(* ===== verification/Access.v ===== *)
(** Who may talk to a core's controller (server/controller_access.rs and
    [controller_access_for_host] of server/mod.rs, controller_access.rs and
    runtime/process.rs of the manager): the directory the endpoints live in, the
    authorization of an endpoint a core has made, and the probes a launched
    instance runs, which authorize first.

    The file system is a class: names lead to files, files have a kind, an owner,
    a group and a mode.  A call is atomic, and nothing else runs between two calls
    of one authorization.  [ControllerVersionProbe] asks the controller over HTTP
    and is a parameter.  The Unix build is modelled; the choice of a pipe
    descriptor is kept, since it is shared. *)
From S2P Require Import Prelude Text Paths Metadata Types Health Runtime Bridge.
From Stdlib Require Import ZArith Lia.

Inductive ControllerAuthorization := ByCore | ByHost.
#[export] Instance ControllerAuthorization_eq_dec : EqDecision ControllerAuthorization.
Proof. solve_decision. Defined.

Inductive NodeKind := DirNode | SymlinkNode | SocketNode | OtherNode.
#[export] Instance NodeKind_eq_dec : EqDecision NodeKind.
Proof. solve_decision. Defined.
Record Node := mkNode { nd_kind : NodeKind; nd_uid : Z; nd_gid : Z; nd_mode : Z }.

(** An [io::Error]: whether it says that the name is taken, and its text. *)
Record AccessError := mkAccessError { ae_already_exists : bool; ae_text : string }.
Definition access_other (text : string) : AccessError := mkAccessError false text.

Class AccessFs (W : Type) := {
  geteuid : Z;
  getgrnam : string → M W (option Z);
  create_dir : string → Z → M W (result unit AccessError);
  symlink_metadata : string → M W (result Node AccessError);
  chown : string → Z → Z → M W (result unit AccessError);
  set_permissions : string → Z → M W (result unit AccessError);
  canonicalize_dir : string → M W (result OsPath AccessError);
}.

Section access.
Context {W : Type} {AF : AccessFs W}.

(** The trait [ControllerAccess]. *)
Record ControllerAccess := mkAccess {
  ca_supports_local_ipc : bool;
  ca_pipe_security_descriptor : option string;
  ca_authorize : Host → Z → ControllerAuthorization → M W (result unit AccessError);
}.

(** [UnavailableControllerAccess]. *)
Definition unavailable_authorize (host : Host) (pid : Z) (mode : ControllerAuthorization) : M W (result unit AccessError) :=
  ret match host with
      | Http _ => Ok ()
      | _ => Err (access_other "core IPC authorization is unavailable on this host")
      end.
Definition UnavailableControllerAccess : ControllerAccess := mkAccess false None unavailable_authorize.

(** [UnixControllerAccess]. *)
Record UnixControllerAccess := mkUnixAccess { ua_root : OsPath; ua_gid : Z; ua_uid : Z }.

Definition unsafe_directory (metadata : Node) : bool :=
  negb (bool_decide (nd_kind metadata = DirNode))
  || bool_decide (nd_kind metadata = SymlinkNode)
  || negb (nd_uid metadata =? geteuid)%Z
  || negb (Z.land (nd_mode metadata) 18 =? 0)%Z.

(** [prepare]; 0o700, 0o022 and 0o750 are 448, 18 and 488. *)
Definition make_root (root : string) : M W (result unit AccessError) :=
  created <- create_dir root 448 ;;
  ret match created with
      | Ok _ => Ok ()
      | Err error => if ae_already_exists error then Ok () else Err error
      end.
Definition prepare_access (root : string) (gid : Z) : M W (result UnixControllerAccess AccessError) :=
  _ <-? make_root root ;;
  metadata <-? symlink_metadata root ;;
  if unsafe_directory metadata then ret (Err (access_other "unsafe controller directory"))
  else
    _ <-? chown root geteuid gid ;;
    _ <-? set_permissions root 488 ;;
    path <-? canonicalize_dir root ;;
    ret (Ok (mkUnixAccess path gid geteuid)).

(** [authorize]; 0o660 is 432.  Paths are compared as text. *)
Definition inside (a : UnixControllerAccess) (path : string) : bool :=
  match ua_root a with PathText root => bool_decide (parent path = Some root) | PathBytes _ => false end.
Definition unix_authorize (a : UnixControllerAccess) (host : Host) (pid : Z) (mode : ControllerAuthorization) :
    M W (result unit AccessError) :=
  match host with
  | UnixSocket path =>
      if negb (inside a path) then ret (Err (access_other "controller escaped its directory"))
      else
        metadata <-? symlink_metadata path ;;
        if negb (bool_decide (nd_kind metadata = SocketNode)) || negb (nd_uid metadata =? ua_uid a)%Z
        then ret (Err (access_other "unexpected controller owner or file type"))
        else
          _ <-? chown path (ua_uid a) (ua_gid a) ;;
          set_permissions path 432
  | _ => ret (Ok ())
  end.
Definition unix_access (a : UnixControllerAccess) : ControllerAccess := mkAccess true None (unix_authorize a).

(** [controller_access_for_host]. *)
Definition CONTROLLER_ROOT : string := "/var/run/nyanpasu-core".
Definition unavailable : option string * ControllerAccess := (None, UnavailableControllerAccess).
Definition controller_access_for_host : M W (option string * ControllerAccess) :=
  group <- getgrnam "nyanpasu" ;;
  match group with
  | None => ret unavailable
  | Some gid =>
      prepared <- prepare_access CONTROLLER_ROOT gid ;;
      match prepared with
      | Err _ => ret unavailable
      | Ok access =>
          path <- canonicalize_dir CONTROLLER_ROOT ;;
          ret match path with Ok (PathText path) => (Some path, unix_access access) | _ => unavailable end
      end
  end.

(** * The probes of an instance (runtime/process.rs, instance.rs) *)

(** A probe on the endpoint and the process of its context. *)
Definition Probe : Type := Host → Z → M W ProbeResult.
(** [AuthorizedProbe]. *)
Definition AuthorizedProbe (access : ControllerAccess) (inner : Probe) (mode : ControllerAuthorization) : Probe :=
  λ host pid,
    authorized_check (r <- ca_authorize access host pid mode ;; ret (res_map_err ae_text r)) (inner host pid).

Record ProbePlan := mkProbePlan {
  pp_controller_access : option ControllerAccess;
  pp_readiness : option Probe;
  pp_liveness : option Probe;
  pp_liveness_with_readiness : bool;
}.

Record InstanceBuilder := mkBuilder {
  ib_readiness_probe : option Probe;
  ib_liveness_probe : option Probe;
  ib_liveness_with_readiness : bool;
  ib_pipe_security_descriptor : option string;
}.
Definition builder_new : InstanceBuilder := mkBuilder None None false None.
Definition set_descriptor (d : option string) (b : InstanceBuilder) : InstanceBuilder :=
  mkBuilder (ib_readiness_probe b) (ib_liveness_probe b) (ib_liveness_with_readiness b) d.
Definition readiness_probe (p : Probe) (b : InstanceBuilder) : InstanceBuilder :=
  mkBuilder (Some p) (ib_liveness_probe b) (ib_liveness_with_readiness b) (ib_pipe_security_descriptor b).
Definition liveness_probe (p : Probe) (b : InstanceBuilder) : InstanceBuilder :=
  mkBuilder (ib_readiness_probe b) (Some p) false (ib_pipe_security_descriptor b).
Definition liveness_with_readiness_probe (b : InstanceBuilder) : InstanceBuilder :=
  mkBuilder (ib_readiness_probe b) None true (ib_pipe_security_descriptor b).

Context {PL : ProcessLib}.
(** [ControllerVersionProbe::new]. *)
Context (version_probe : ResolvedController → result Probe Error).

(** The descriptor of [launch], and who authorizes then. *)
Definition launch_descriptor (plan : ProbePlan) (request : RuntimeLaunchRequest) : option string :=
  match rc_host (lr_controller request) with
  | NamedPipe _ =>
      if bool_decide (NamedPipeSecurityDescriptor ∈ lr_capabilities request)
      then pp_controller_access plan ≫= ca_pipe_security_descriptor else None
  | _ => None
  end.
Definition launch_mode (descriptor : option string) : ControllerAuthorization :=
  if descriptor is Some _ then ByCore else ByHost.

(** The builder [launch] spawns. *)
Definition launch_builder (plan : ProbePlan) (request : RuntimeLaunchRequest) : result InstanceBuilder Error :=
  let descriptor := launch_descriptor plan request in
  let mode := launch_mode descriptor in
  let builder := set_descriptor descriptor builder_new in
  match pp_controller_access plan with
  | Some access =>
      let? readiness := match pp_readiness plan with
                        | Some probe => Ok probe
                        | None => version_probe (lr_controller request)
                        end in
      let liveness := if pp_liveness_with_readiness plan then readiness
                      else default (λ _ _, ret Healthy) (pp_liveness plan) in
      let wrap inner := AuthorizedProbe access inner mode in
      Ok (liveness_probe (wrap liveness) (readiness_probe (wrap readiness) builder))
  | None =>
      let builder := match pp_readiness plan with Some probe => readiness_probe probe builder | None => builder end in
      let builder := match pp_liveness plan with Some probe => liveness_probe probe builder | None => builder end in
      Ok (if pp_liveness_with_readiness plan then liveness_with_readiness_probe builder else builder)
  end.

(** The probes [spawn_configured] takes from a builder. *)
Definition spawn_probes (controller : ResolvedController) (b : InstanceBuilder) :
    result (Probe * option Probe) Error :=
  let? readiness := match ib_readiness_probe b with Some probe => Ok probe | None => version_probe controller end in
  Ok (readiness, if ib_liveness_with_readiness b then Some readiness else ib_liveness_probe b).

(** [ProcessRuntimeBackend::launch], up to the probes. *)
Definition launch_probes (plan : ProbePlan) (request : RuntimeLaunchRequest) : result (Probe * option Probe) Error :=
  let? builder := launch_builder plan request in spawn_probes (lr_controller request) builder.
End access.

--------

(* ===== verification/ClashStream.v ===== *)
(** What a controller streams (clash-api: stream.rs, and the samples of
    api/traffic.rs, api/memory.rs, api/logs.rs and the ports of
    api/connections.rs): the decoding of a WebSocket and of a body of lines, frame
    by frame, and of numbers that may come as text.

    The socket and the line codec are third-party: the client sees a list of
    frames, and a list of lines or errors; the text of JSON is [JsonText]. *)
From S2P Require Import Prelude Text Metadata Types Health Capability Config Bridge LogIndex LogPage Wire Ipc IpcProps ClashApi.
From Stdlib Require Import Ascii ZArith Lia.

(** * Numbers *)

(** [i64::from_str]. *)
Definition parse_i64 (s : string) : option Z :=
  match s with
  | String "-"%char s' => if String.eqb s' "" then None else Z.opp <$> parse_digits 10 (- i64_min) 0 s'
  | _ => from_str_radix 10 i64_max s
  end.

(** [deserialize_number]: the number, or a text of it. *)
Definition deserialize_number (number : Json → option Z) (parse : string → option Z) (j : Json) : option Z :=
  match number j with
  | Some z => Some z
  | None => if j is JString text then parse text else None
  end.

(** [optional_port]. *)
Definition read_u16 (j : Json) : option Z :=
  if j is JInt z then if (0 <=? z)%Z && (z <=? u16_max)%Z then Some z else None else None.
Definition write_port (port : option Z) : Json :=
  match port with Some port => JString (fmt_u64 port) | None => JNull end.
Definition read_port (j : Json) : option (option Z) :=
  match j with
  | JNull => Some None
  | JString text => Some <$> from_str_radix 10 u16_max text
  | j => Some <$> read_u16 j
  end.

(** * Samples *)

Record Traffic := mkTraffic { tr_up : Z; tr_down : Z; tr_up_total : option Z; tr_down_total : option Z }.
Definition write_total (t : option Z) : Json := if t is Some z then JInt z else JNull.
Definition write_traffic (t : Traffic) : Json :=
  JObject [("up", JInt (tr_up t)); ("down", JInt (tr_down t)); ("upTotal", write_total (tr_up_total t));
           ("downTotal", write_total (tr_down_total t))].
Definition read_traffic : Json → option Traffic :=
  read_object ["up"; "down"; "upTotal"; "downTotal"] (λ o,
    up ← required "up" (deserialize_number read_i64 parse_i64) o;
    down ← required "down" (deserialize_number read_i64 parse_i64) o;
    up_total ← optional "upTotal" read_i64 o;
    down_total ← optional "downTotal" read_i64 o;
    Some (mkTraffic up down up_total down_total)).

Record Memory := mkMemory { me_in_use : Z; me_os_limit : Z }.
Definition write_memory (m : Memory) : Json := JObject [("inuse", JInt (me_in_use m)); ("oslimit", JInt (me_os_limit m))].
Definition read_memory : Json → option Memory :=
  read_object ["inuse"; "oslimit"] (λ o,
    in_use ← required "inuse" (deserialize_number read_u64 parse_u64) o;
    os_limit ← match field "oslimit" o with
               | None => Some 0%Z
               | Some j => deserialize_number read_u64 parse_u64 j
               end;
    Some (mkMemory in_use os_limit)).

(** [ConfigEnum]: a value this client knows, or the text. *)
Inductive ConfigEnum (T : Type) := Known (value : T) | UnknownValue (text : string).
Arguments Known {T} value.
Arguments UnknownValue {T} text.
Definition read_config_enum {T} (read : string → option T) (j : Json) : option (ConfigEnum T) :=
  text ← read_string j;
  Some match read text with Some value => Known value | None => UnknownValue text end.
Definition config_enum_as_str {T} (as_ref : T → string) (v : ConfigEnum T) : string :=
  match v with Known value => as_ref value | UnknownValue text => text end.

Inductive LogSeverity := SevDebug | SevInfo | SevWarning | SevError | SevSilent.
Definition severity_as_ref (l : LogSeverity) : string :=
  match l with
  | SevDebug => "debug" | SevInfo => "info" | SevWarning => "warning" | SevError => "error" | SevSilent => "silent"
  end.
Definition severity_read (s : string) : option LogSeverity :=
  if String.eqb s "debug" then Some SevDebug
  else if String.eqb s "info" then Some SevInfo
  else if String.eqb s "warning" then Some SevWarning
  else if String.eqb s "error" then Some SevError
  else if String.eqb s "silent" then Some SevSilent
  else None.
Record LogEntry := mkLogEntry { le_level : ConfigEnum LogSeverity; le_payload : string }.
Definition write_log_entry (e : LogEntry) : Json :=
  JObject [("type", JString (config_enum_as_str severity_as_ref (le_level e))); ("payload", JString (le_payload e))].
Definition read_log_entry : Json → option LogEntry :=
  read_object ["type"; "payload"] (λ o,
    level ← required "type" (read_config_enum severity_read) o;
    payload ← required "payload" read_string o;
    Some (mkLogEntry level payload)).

--------

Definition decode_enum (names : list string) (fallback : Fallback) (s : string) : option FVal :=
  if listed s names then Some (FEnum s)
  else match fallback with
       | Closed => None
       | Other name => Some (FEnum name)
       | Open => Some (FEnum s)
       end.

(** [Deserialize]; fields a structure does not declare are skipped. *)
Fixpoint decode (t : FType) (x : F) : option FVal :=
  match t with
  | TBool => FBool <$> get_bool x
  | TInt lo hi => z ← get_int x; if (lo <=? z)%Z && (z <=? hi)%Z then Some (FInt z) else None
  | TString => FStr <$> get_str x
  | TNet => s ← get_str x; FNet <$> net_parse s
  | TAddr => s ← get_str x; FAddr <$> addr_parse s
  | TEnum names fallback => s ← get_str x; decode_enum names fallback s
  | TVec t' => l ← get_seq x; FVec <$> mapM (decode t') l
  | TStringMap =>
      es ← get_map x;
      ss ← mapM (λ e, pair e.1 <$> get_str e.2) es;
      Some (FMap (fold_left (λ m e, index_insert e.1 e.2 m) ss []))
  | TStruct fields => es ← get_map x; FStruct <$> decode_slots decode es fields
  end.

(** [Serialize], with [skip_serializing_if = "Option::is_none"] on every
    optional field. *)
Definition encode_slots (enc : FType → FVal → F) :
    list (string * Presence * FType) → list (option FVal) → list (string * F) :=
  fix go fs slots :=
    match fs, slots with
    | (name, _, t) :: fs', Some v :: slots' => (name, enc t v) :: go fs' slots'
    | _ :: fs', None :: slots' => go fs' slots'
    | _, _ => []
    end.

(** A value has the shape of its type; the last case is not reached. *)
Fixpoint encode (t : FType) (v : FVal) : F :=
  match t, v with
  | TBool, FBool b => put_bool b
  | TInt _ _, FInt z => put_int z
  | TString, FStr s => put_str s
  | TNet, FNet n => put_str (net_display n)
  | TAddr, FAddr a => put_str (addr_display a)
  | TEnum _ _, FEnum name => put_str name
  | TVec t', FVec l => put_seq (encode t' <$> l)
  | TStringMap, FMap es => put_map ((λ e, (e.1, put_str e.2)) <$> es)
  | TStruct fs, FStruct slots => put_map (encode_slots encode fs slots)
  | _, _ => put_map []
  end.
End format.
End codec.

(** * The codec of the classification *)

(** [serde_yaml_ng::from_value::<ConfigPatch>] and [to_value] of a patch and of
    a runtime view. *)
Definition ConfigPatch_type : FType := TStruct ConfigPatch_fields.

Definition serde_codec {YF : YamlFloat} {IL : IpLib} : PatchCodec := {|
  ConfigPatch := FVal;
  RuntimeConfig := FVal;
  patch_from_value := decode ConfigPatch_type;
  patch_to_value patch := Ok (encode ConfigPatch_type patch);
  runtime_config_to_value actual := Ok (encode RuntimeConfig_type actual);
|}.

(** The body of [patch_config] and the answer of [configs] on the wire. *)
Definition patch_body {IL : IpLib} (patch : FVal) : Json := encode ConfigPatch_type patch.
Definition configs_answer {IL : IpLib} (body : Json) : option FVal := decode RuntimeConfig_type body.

--------

TASK DESCRIPTION -> Please give an exact copy of the lines above, beginning with the line containing "pp_readiness : option Probe;" and running through the line containing "Definition liveness_with_readiness_probe (b", and of no other lines.

SOLUTION ->
  pp_readiness : option Probe;
  pp_liveness : option Probe;
  pp_liveness_with_readiness : bool;
}.

Record InstanceBuilder := mkBuilder {
  ib_readiness_probe : option Probe;
  ib_liveness_probe : option Probe;
  ib_liveness_with_readiness : bool;
  ib_pipe_security_descriptor : option string;
}.
Definition builder_new : InstanceBuilder := mkBuilder None None false None.
Definition set_descriptor (d : option string) (b : InstanceBuilder) : InstanceBuilder :=
  mkBuilder (ib_readiness_probe b) (ib_liveness_probe b) (ib_liveness_with_readiness b) d.
Definition readiness_probe (p : Probe) (b : InstanceBuilder) : InstanceBuilder :=
  mkBuilder (Some p) (ib_liveness_probe b) (ib_liveness_with_readiness b) (ib_pipe_security_descriptor b).
Definition liveness_probe (p : Probe) (b : InstanceBuilder) : InstanceBuilder :=
  mkBuilder (ib_readiness_probe b) (Some p) false (ib_pipe_security_descriptor b).
Definition liveness_with_readiness_probe (b : InstanceBuilder) : InstanceBuilder :=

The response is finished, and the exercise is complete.